◆ **Work request**:
Nothing past the line containing "(** [static_cast<int>] of" belongs in the output. Copy exactly every line of the data below from the first up to and including it.

[Stored items]

****************************************

(** ** Helpers *)

Definition control_binding (m : Metadata) (state : Json) : res Json :=
  match service_instance m with
  | None => Err (RuntimeError "RESET_NATIVE_IDENTITY_REQUIRED")
  | Some i =>
    t ← service_instance_json i;
    si ← parse_json t default_limit;
    e ← jat "producerEpoch" state;
    Ok (JObject (obj_of
      [("schemaVersion", JInt 1); ("unitSystemUid", JString (unit_system_uid m));
       ("serviceVersion", JString (service_version m)); ("serviceInstance", si); ("producerEpoch", e)]%string))
  end.
Definition reset_pending (state : Json) : res bool :=
  o ← object state;
  if negb (obj_count "demoReset" o) then Ok false
  else reset ← jat "demoReset" state; ack ← jat "ack" reset; Ok (is_null ack).
(** [static_cast<int>] of a 64-bit integer. *)
Definition to_int (n : Z) : Z := (n + 2 ^ 31) mod 2 ^ 32 - 2 ^ 31.
Fixpoint strings_of (l : list Json) : res (list string) :=
  match l with
  | [] => Ok []
  | v :: l' => s ← jstring v; ss ← strings_of l'; Ok (s :: ss)
  end.
Definition read_model (value : Json) : res ModelState :=
  if is_null value then Ok initial_model
  else
    bn ← at_string "conditionBand" value; band ← parse_band bn;
    bt ← at_string "betterBandCandidate" value;
    better ← (if String.eqb bt "NONE" then Ok NotEvaluated else parse_band bt);
    score ← at_integer "conditionScore" value;
    confidence ← at_integer "confidencePercent" value;
    count ← at_integer "betterBandEpisodeCount" value;
    source ← at_string "lastAppliedSourceExerciseId" value;
    assessment ← at_string "lastAssessmentId" value;
    r ← jat "recentSourceExerciseIds" value;
    l ← array r; recent ← strings_of l;
    Ok (MkModelState band better (to_int score) (to_int confidence) (to_int count) source assessment recent).
Definition write_model (m : ModelState) (digest : string) (state : Json) : res Json :=
  e ← jat "producerEpoch" state;
  n ← jat "nextAdvisorySequence" state;
  Ok (JObject (obj_of
    [("schemaVersion", JInt 1); ("modelId", JString "tire-condition-demo-v1");
     ("modelConfigSha256", JString digest); ("conditionScore", JInt (last_score m));
     ("conditionBand", JString (band_name (band m))); ("confidencePercent", JInt (last_confidence m));
     ("betterBandCandidate", JString (if band_eqb (better m) NotEvaluated then "NONE" else band_name (better m)));
     ("betterBandEpisodeCount", JInt (better_count m));
     ("lastAppliedSourceExerciseId", JString (last_source m));
     ("lastAssessmentId", JString (last_assessment m));
     ("recentSourceExerciseIds", JArray (map JString (recent m)));
     ("producerEpoch", e); ("nextAdvisorySequence", n)]%string)).
(** [canonical(a.at(k)) == canonical(v)] for every field of a binding; no field is skipped. *)
Fixpoint bound_fields (binding : Object) (command : Json) : res bool :=
  match binding with
  | [] => Ok true
  | (k, v) :: binding' =>
    x ← jat k command; xc ← canonical x; vc ← canonical v;
    rest ← bound_fields binding' command;
    Ok (String.eqb xc vc && rest)
  end.
(** The acknowledgement of a reset that was not carried out. *)
Definition refused_ack (command : Object) (result : string) : Object :=
  obj_set "gatewayStatus" JNull (obj_set "clearRequest" JNull (obj_set "result" (JString result)
    (obj_erase "expiresAt" (obj_erase "issuedAt" (obj_erase "operation" command))))).
(** [std::any_of] over string values: it stops at the first match. *)
Fixpoint any_string (s : string) (l : list Json) : res bool :=
  match l with
  | [] => Ok false
  | v :: l' => t ← jstring v; if String.eqb t s then Ok true else any_string s l'
  end.

(** ** Starting *)

(** The constructor: a store that does not open leaves a runtime without one; a reset that was
    asked of another instance or version is rejected. *)
Definition initial_runtime (m : Metadata) (d : machine) : Runtime :=
  MkRuntime d true m initial_engine "" (-1) (-1) (-1) false (-1) (-1) (initial_facts true).
Definition reject_foreign_reset : RT unit :=
  s ← self;
  binding ← eval (control_binding (metadata s) (state s));
  next ← eval (object (state s));
  r ← eval (obj_at "demoReset" next);
  reset ← eval (object r);
  command ← eval (obj_at "command" reset);
  b ← eval (object binding);
  matches ← eval (bound_fields b command);
  if (matches : bool) then mret tt
  else
    c ← eval (object command);
    let reset := obj_set "ack" (JObject (refused_ack c "REJECTED")) reset in
    _ ← store_commit (JObject (obj_set "demoReset" (JObject reset) next)) [];
    mret tt.
Definition start (m : Metadata) (epoch : string) (d : machine) : Runtime * outcome unit :=
  match open_store (unit_system_uid m) epoch d with
  | (d', Stopped) => (initial_runtime m d', Stopped)
  | (d', Thrown _) =>
    (MkRuntime d' false m initial_engine "NOT_READY_STATE" (-1) (-1) (-1) false (-1) (-1) (initial_facts true), Done tt)
  | (d', Done _) =>
    (pending ← eval (reset_pending (memory d'));
     if (pending : bool) then reject_foreign_reset else mret tt) (initial_runtime m d')
  end.

(** ** Input *)

Definition is_some {A} (o : option A) : bool := match o with Some _ => true | None => false end.
Definition ingest_frame_at (uuid : res string) (frame : Frame) (received_mono : Z) : RT (option Episode) :=
  _ ← function (facts_input "CONNECTED" "RECEIVING" "NONE");
  _ ← change (set_input_mono received_mono);
  s ← self;
  if negb (store_ok s) then _ ← function (facts_activity "SKIPPED" "STORAGE_UNAVAILABLE" None); mret None
  else
    pending ← eval (reset_pending (state s));
    if (pending : bool) then _ ← function (facts_activity "WAITING" "RESET" None); mret None
    else
      let '(e', out) := ingest uuid frame (engine s) in
      _ ← change (set_engine e');
      episode ← eval out;
      _ ← match episode with
          | Some ep => function (facts_activity "SKIPPED"
              (if String.eqb (terminal ep) "INCOMPLETE_SOURCE_GAP" then "SOURCE_DISCONTINUITY" else "INSUFFICIENT_SAMPLES")
              (Some (ep_id ep)))
          | None =>
            let active := is_some (current e') in
            function (facts_activity (if active then "ACTIVE" else "WAITING")
              (if active then "NONE" else "NOT_QUALIFIED") (ep_id <$> current e'))
          end;
      mret episode.
Definition reauthenticate : RT unit :=
  _ ← function (facts_input "REAUTHENTICATING" "WAITING" "REAUTHENTICATING");
  function_advisory "REAUTHENTICATING" None.
Definition expire_input (observed_mono : Z) : RT bool :=
  s ← self;
  if (input_mono s <? 0) || (observed_mono - input_mono s <=? 250) then mret false
  else
    _ ← change (set_input_mono (-1));
    _ ← change (set_telemetry_at (-1));
    _ ← abort_engine "INCOMPLETE_SOURCE_GAP";
    _ ← function (facts_interruption "SOURCE_DISCONTINUITY");
    _ ← function (facts_input "CONNECTED" "STALE" "SOURCE_GAP");
    mret true.
Definition disconnect : RT unit :=
  _ ← change (set_input_mono (-1));
  _ ← change (set_telemetry_at (-1));
  _ ← abort_engine "INCOMPLETE_SOURCE_GAP";
  _ ← function (facts_interruption "SOURCE_DISCONTINUITY");
  function (facts_input "DISCONNECTED" "DISCONNECTED" "TRANSPORT_LOST").
Definition stop : RT unit :=
  _ ← change (set_input_mono (-1));
  _ ← change (set_telemetry_at (-1));
  abort_engine "ABORTED_SERVICE_STOP".
Definition same_identity (m m' : Metadata) : bool :=
  String.eqb (unit_system_uid m) (unit_system_uid m') && String.eqb (unit_role m) (unit_role m')
  && String.eqb (service_version m) (service_version m')
  && String.eqb (service_artifact_sha256 m) (service_artifact_sha256 m')
  && bool_decide (service_instance m = service_instance m').
Definition update_vdp_metadata (m : Metadata) : RT unit :=
  s ← self;
  if negb (same_identity m (metadata s)) then raise (InvalidArgument "IMMUTABLE_IDENTITY_CHANGED")
  else if negb (String.eqb (vdp_contract_version m) (vdp_contract_version (metadata s)))
          || negb (String.eqb (vdp_contract_sha256 m) (vdp_contract_sha256 (metadata s)))
  then _ ← abort_engine "INCOMPLETE_SOURCE_GAP"; change (set_metadata m)
  else mret tt.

****************************************

◆ **Answer for this exercise**:
(** ** Helpers *)

Definition control_binding (m : Metadata) (state : Json) : res Json :=
  match service_instance m with
  | None => Err (RuntimeError "RESET_NATIVE_IDENTITY_REQUIRED")
  | Some i =>
    t ← service_instance_json i;
    si ← parse_json t default_limit;
    e ← jat "producerEpoch" state;
    Ok (JObject (obj_of
      [("schemaVersion", JInt 1); ("unitSystemUid", JString (unit_system_uid m));
       ("serviceVersion", JString (service_version m)); ("serviceInstance", si); ("producerEpoch", e)]%string))
  end.
Definition reset_pending (state : Json) : res bool :=
  o ← object state;
  if negb (obj_count "demoReset" o) then Ok false
  else reset ← jat "demoReset" state; ack ← jat "ack" reset; Ok (is_null ack).
(** [static_cast<int>] of a 64-bit integer. *)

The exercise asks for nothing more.